Is Your Medication Making You Lightheaded?

Is Your Medication Making You Lightheaded?
(BaseCamp_Imaging/iStock)
3/13/2022
Updated:
3/13/2022

Many drugs can cause this symptom. Consider strategies to manage the risks.

You’re taking a new prescription, and you’re feeling a little lightheaded. Are the two connected? It’s an important question, since many drugs are known to cause lightheadedness. And lightheadedness comes with a dangerous risk: falling.

“Just being older increases your risk for falls. If you add three or four medications -- or even just one with a known side effect of lightheadedness -- it increases risk even more,” notes Joanne Doyle Petrongolo, a pharmacist at Harvard-affiliated Massachusetts General Hospital.

Recognize the Symptom

Lightheadedness can mean many things. You may think of it as feeling faint or about to pass out, off-balance, nauseated, confused, or weak. All of those symptoms fall under the umbrella term of “lightheadedness.”

But lightheadedness is not a sensation of the world moving or spinning around you. Such a sensation is vertigo, which occurs when the body’s sensory inputs (such as vision or sense of touch) send confusing messages to the brain. Vertigo is often associated with inner ear disorders.

Lightheadedness can mean many things. You may think of it as feeling faint or about to pass out, off-balance, nauseated, confused, or weak. By fizkes/Shutterstock
Lightheadedness can mean many things. You may think of it as feeling faint or about to pass out, off-balance, nauseated, confused, or weak. By fizkes/Shutterstock

Lightheadedness Culprits

Many medications commonly cause lightheadedness. Common offenders include
-- antidepressants, such as fluoxetine (Prozac), sertraline (Zoloft), paroxetine (Paxil), and amitriptyline (Elavil) -- antipsychotics, such as quetiapine (Seroquel) and olanzapine (Zyprexa) -- antiseizure drugs, such as gabapentin (Neurontin), which is often given to treat neuropathy or shingles pain -- blood pressure drugs, including diuretics such as hydrochlorothiazide (Hydrodiuril), ACE inhibitors such as lisinopril (Zestril), calcium-channel blockers such as diltiazem (Cardizem), and beta blockers such as metoprolol (Lopressor) -- diabetes drugs, such as glipizide (Glucotrol) and glyburide (Diabeta) -- pain medications, such as oxycodone (Oxycontin) -- sedatives, such as lorazepam (Ativan) and diazepam (Valium) -- sleep medications, such as zolpidem (Ambien) -- urological medications that work by relaxing bladder muscles, such as tamsulosin (Flomax), which is prescribed to help urine flow more easily, and oxybutynin (Ditropan), which is used to treat overactive bladder.

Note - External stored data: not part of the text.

(* ===== verification/RicProps.v ===== *)
(** * ric: what the day/night control guarantees

    The rails follow the mode through every poll, forced mode and trigger
    switch; transitions need their hysteresis; a failed day verification backs
    off; the night baseline is adopted after a bounded number of polls; and
    the photo trigger's phases agree with the mode, with the one exception the
    source makes after a false day. *)

From stdpp Require Import gmap list.
From S2P Require Import Prelude RicState RicPhoto RicDaynight.

(** ** The rails *)

(** No two functions share a pin. *)
Definition pins_ok (c : ric_config) : Prop :=
  (0 <= c_gpio_ircut c -> c_gpio_ircut c <> c_gpio_ircut2 c) /\
  (0 <= c_gpio_irled c -> c_gpio_irled c <> c_gpio_ircut c /\ c_gpio_irled c <> c_gpio_ircut2 c) /\
  (0 <= c_gpio_irled2 c -> c_gpio_irled2 c <> c_gpio_ircut c /\
     c_gpio_irled2 c <> c_gpio_ircut2 c /\ c_gpio_irled2 c <> c_gpio_irled c).

(** The filter is where the mode wants it; a two-coil filter is never left
    energised. *)
Definition ircut_at (c : ric_config) (g : gmap Z Z) (m : ric_mode) : Prop :=
  0 <= c_gpio_ircut c ->
  if c_gpio_ircut2 c >=? 0
  then g !! c_gpio_ircut c = Some 0 /\ g !! c_gpio_ircut2 c = Some 0
  else g !! c_gpio_ircut c = Some (if xorb (is_night m) (c_ircut_active_low c) then 0 else 1).

(** Every enabled bank is lit, or dark. *)
Definition leds_at (c : ric_config) (g : gmap Z Z) (lit : bool) : Prop :=
  (c_ir850_enabled c = true -> 0 <= c_gpio_irled c ->
   g !! c_gpio_irled c = Some (if xorb lit (c_irled_active_low c) then 1 else 0)) /\
  (c_ir940_enabled c = true -> 0 <= c_gpio_irled2 c ->
   g !! c_gpio_irled2 c = Some (if xorb lit (c_irled2_active_low c) then 1 else 0)).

Why Do Some Drugs Cause Lightheadedness?

There are many reasons why medications cause lightheadedness.
Sometimes they simply work too well. In the case of diabetes drugs, your blood sugar may fall too low, which can cause lightheadedness. “And with some blood pressure medications, you may urinate a lot of fluid and become dehydrated, which lowers your blood pressure too much. Or the blood pressure drugs might drop your pressure when you stand up suddenly, causing you to feel temporarily lightheaded. Or the medicines may keep your blood pressure below normal all the time, not just when you stand up, which also can make you lightheaded,” Doyle Petrongolo says.

What You Can Do

Learn about the potential side effects of all your medications, and be on high alert if lightheadedness is a possibility. Jot down the day and time you take a pill and the side effects you experience: your record of those details can help your doctor determine if you need a change in your regimen.

“With blood pressure medications, antidepressants, antipsychotics, and antiseizeure medications, lightheadedness should subside after about a week or two,” Doyle Petrongolo says. “If it doesn’t, report it to your doctor. You may need a lower dose or a different medication.”

If a drug has a high likelihood of causing lightheadedness, Doyle Petrongolo says you may want to take it at night -- so you don’t experience the symptom during the day. “And if you know a medication makes you lightheaded, don’t get up abruptly from a chair or bed. Give yourself a chance to get your bearings.”

Other tips include staying hydrated throughout the day and checking your blood pressure regularly with a home monitor. “If your blood pressure is normal, but on the low side of normal, or if it’s unusually low for you, give that information to your doctor,” Doyle Petrongolo says. “You may need a medication adjustment.”